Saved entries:
[Start of Attachment]
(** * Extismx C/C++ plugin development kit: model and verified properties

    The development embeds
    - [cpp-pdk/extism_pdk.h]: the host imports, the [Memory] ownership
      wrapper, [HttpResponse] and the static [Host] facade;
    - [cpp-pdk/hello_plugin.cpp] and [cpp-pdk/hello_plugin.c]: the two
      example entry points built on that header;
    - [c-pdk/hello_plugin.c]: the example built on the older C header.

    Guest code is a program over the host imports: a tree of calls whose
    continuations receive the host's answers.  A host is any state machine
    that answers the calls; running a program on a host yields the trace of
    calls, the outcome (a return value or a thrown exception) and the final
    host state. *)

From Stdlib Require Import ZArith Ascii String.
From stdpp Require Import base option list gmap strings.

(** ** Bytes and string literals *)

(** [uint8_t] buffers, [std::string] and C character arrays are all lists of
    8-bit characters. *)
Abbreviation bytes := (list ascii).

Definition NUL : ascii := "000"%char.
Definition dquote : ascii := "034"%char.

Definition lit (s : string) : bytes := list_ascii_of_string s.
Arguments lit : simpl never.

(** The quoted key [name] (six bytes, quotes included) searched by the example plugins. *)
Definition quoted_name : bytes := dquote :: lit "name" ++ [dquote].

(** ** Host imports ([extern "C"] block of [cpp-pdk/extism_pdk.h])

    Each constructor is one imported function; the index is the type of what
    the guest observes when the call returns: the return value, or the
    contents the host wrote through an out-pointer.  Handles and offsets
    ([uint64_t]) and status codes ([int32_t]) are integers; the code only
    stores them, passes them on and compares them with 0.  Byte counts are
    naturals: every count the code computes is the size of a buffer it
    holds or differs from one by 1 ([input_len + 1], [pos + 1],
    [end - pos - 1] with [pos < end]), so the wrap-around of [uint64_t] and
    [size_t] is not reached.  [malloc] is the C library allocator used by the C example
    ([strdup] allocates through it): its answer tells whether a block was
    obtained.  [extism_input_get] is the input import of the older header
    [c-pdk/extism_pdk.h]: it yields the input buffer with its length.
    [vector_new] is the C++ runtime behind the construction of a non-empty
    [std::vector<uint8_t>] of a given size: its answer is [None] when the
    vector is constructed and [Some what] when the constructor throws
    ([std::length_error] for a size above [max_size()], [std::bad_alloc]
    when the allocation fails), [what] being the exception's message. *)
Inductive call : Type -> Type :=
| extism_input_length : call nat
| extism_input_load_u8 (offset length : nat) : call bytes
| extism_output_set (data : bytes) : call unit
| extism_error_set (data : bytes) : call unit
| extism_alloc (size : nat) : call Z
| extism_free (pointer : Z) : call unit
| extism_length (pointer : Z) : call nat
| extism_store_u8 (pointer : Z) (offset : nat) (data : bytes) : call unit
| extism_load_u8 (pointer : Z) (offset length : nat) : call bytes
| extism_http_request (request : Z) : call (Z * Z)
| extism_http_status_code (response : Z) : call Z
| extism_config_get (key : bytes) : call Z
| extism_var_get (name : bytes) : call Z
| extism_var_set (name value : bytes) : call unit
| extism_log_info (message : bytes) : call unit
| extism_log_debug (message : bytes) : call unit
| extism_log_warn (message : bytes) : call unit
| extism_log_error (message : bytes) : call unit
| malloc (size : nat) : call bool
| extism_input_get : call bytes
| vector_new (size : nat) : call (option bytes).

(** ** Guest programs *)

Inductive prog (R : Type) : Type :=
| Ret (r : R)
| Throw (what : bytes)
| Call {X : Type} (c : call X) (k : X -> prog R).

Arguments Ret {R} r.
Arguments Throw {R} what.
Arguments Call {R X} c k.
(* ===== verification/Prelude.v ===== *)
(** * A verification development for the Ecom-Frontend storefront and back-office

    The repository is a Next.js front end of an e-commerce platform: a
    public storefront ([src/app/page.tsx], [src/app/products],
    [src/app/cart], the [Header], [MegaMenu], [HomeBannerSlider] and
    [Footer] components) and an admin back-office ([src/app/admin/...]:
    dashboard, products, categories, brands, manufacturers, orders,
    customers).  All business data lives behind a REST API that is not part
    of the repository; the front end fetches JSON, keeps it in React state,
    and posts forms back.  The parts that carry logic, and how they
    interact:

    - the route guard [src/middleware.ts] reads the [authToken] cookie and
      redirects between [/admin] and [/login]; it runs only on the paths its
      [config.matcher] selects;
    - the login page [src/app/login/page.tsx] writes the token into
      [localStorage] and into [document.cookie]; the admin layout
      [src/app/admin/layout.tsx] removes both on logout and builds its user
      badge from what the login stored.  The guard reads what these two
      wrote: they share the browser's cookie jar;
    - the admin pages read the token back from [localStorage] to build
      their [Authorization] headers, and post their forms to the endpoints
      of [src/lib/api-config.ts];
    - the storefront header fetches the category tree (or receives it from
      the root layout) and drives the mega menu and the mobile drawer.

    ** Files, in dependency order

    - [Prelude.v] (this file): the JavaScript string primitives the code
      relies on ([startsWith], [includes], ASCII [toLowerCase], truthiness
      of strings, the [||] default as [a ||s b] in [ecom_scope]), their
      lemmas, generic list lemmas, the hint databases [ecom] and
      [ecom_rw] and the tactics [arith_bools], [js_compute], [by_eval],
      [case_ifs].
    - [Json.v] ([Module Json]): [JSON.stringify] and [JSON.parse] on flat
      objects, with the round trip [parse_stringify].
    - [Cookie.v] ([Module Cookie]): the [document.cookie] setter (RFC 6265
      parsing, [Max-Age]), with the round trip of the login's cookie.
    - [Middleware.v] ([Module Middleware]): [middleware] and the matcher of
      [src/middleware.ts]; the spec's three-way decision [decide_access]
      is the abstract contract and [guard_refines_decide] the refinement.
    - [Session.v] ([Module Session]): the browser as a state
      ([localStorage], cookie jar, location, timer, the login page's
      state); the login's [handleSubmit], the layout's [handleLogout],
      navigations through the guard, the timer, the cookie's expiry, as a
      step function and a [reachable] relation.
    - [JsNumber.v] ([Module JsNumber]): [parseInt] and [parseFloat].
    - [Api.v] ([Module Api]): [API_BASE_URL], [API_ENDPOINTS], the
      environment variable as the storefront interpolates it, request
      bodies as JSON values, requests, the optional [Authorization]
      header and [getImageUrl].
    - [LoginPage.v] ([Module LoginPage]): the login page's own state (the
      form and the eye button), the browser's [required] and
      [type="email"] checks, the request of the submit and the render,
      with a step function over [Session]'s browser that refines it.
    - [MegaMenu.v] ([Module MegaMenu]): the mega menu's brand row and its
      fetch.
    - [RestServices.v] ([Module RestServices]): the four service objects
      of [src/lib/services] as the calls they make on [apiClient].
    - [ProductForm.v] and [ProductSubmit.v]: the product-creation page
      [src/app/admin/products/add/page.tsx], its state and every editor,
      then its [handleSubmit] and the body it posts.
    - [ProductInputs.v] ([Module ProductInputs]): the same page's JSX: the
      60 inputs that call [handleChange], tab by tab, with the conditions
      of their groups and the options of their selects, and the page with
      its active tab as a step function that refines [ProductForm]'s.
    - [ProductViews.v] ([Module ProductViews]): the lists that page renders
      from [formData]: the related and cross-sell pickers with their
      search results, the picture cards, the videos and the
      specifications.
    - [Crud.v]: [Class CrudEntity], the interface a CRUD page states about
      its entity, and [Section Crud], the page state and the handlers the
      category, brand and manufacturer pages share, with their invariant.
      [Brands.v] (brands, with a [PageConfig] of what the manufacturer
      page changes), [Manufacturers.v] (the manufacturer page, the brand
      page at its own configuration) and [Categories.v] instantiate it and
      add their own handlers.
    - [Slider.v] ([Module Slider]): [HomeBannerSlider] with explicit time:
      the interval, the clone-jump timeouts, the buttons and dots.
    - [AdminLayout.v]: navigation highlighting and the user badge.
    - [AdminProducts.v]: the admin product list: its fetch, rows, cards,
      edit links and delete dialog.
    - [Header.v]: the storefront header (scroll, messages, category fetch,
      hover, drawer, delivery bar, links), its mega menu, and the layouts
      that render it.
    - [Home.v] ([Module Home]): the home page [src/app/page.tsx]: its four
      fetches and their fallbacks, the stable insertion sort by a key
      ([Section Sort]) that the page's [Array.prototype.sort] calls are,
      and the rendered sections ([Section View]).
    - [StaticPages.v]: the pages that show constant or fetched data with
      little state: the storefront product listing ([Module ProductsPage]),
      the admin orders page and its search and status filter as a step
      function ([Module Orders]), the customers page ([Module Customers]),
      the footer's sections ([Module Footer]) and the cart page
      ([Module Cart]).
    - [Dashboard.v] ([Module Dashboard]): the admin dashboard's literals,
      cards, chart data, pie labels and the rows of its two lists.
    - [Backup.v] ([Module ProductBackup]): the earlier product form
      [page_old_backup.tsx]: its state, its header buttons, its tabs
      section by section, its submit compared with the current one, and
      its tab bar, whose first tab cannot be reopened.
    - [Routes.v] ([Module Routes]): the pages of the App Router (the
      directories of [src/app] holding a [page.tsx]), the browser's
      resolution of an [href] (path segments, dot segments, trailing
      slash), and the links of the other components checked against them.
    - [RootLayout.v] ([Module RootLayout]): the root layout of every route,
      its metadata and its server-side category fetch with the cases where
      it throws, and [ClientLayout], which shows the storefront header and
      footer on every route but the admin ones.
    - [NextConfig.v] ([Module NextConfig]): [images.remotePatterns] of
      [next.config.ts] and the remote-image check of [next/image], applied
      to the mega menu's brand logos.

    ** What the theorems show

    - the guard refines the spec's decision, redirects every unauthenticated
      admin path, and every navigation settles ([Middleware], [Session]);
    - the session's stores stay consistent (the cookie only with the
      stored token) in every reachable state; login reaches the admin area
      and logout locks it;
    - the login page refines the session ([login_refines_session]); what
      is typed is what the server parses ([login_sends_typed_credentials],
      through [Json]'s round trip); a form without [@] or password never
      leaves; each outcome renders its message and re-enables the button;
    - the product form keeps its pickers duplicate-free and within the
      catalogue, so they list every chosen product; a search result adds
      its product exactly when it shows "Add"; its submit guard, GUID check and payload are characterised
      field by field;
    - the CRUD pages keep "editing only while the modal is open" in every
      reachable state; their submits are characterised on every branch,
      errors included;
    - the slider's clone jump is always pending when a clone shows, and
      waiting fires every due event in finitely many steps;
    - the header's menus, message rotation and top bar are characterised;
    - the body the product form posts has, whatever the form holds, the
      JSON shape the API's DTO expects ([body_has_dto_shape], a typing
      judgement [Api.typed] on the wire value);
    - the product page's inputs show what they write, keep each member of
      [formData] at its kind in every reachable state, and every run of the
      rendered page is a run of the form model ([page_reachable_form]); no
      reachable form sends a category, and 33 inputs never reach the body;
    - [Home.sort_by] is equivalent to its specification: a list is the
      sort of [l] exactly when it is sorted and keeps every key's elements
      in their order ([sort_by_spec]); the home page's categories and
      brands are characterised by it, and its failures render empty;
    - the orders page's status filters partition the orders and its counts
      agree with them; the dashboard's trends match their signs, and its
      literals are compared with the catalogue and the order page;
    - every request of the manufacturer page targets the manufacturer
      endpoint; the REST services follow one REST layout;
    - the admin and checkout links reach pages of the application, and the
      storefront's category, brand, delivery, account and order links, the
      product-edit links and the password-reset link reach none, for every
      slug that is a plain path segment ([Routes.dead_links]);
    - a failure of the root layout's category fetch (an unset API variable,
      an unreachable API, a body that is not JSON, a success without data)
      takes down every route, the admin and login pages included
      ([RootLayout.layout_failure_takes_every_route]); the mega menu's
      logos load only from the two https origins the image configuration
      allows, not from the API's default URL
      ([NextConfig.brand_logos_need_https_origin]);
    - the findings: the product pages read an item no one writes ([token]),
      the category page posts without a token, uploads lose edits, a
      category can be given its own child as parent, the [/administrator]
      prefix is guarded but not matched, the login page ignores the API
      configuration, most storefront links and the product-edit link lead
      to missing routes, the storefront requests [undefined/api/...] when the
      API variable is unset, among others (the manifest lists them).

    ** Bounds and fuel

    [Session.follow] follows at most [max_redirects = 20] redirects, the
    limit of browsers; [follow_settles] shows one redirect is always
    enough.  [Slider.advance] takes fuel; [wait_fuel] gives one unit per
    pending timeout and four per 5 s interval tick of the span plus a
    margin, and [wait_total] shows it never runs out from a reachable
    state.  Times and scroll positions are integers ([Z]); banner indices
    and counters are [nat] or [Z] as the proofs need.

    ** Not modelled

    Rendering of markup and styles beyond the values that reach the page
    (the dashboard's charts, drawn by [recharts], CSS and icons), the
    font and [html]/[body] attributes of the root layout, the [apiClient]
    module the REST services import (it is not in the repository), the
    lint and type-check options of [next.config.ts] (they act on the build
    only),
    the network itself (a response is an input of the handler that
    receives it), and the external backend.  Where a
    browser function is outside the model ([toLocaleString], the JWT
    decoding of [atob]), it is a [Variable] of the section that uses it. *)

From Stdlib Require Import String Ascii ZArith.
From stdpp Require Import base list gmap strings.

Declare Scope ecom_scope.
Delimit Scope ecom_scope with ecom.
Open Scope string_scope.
[End of Attachment]
- Your objective
Beginning at the line with "and the rendered" and stopping after the line with "- [Routes.v] ([Module", please write out every line of the data above exactly and nothing else.

- Answer below
      and the rendered sections ([Section View]).
    - [StaticPages.v]: the pages that show constant or fetched data with
      little state: the storefront product listing ([Module ProductsPage]),
      the admin orders page and its search and status filter as a step
      function ([Module Orders]), the customers page ([Module Customers]),
      the footer's sections ([Module Footer]) and the cart page
      ([Module Cart]).
    - [Dashboard.v] ([Module Dashboard]): the admin dashboard's literals,
      cards, chart data, pie labels and the rows of its two lists.
    - [Backup.v] ([Module ProductBackup]): the earlier product form
      [page_old_backup.tsx]: its state, its header buttons, its tabs
      section by section, its submit compared with the current one, and
      its tab bar, whose first tab cannot be reopened.
    - [Routes.v] ([Module Routes]): the pages of the App Router (the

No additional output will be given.